Extracted entries ::
Definition decodeURIComponent (encodedURIComponent : jsstring) : option jsstring :=
  Decode (length encodedURIComponent) encodedURIComponent.

Definition _stringToUtf8 (text : jsstring) : option jsstring :=
  unescape <$> encodeURIComponent text.

Definition _utf8ToString (text : jsstring) : option jsstring :=
  decodeURIComponent (escape text).

(** *** UTF-16 and UTF-8 by themselves *)

(** The code points of a string; [None] when a surrogate is not half of a
    pair. *)
Fixpoint code_points (s : jsstring) : option (list Z) :=
  match s with
  | [] => Some []
  | u :: rest =>
      if is_trailing_surrogate u then None
      else if is_leading_surrogate u then
        match rest with
        | v :: rest' =>
            if is_trailing_surrogate v then
              cps ← code_points rest';
              Some (UTF16SurrogatePairToCodePoint u v :: cps)
            else None
        | [] => None
        end
      else cps ← code_points rest; Some (u :: cps)
  end.

Definition utf8 (cps : list Z) : list Z := flat_map utf8_octets cps.

(** A code point that is no surrogate. *)
Definition scalar_value (cp : Z) : Prop :=
  0 ≤ cp < 0x110000 ∧ ¬ (0xD800 ≤ cp ≤ 0xDFFF).

(** No stretch of the string spells a property name of
    [Object.prototype]. *)
Definition proto_free_text (text : jsstring) : Prop :=
  ∀ pre name post, text = pre ++ map unit_of name ++ post → name ∉ proto_names.

(** *** The two functions with their conversions

    [lzwCompress] as the source has it starts with [_stringToUtf8], and
    [lzwDecompress] ends with [_utf8ToString]. What [_stringToUtf8] returns
    holds bytes only, so the loop [for (let ch of ...)], which walks a
    string by code points, reads one byte at a time. [None] is the URIError
    of the conversion. *)

Definition lzwCompress_text (inputData : jsstring)
    : option (list symbol * gmap phrase symbol) :=
  bytes ← _stringToUtf8 inputData;
  Some (lzwCompress (map char_of bytes)).

Definition lzwDecompress_text (encodingArray : list symbol)
    : outcome (option jsstring) :=
  output ← lzwDecompress encodingArray;
  Returns (_utf8ToString (map unit_of output)).

(** The chain of [demoForNodeJs] on a text. *)
Definition roundtrip_text (TEXT : jsstring) : outcome (option jsstring) :=
  match lzwCompress_text TEXT with
  | None => Returns None
  | Some (compressResultEncodingArray, _) =>
      compressResult ← getByteArrayFromEncodingArray compressResultEncodingArray;
      encodingArray ← getEncodingArrayFromByteArray compressResult;
      lzwDecompress_text encodingArray
  end.

(** * Proofs *)

Lemma bind_Returns {A B} (a : A) (f : A → outcome B) :
  (x ← Returns a; f x) = f a.
Proof. done. Qed.

(** ** 32 bit operators inside their range *)

Lemma ToInt32_small z : - 2 ^ 31 ≤ z < 2 ^ 31 → ToInt32 z = z.
Proof.
  intros Hz. unfold ToInt32.
  rewrite Z.mod_small by lia. lia.
Qed.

Exercise goal :: Only these lines should appear in the reply: the one containing "Definition roundtrip_text (TEXT", the last line of the data, and all lines between them, each copied exactly.

Result of this exercise ::
Definition roundtrip_text (TEXT : jsstring) : outcome (option jsstring) :=
  match lzwCompress_text TEXT with
  | None => Returns None
  | Some (compressResultEncodingArray, _) =>
      compressResult ← getByteArrayFromEncodingArray compressResultEncodingArray;
      encodingArray ← getEncodingArrayFromByteArray compressResult;
      lzwDecompress_text encodingArray
  end.

(** * Proofs *)

Lemma bind_Returns {A B} (a : A) (f : A → outcome B) :
  (x ← Returns a; f x) = f a.
Proof. done. Qed.

(** ** 32 bit operators inside their range *)

Lemma ToInt32_small z : - 2 ^ 31 ≤ z < 2 ^ 31 → ToInt32 z = z.
Proof.
  intros Hz. unfold ToInt32.
  rewrite Z.mod_small by lia. lia.
Qed.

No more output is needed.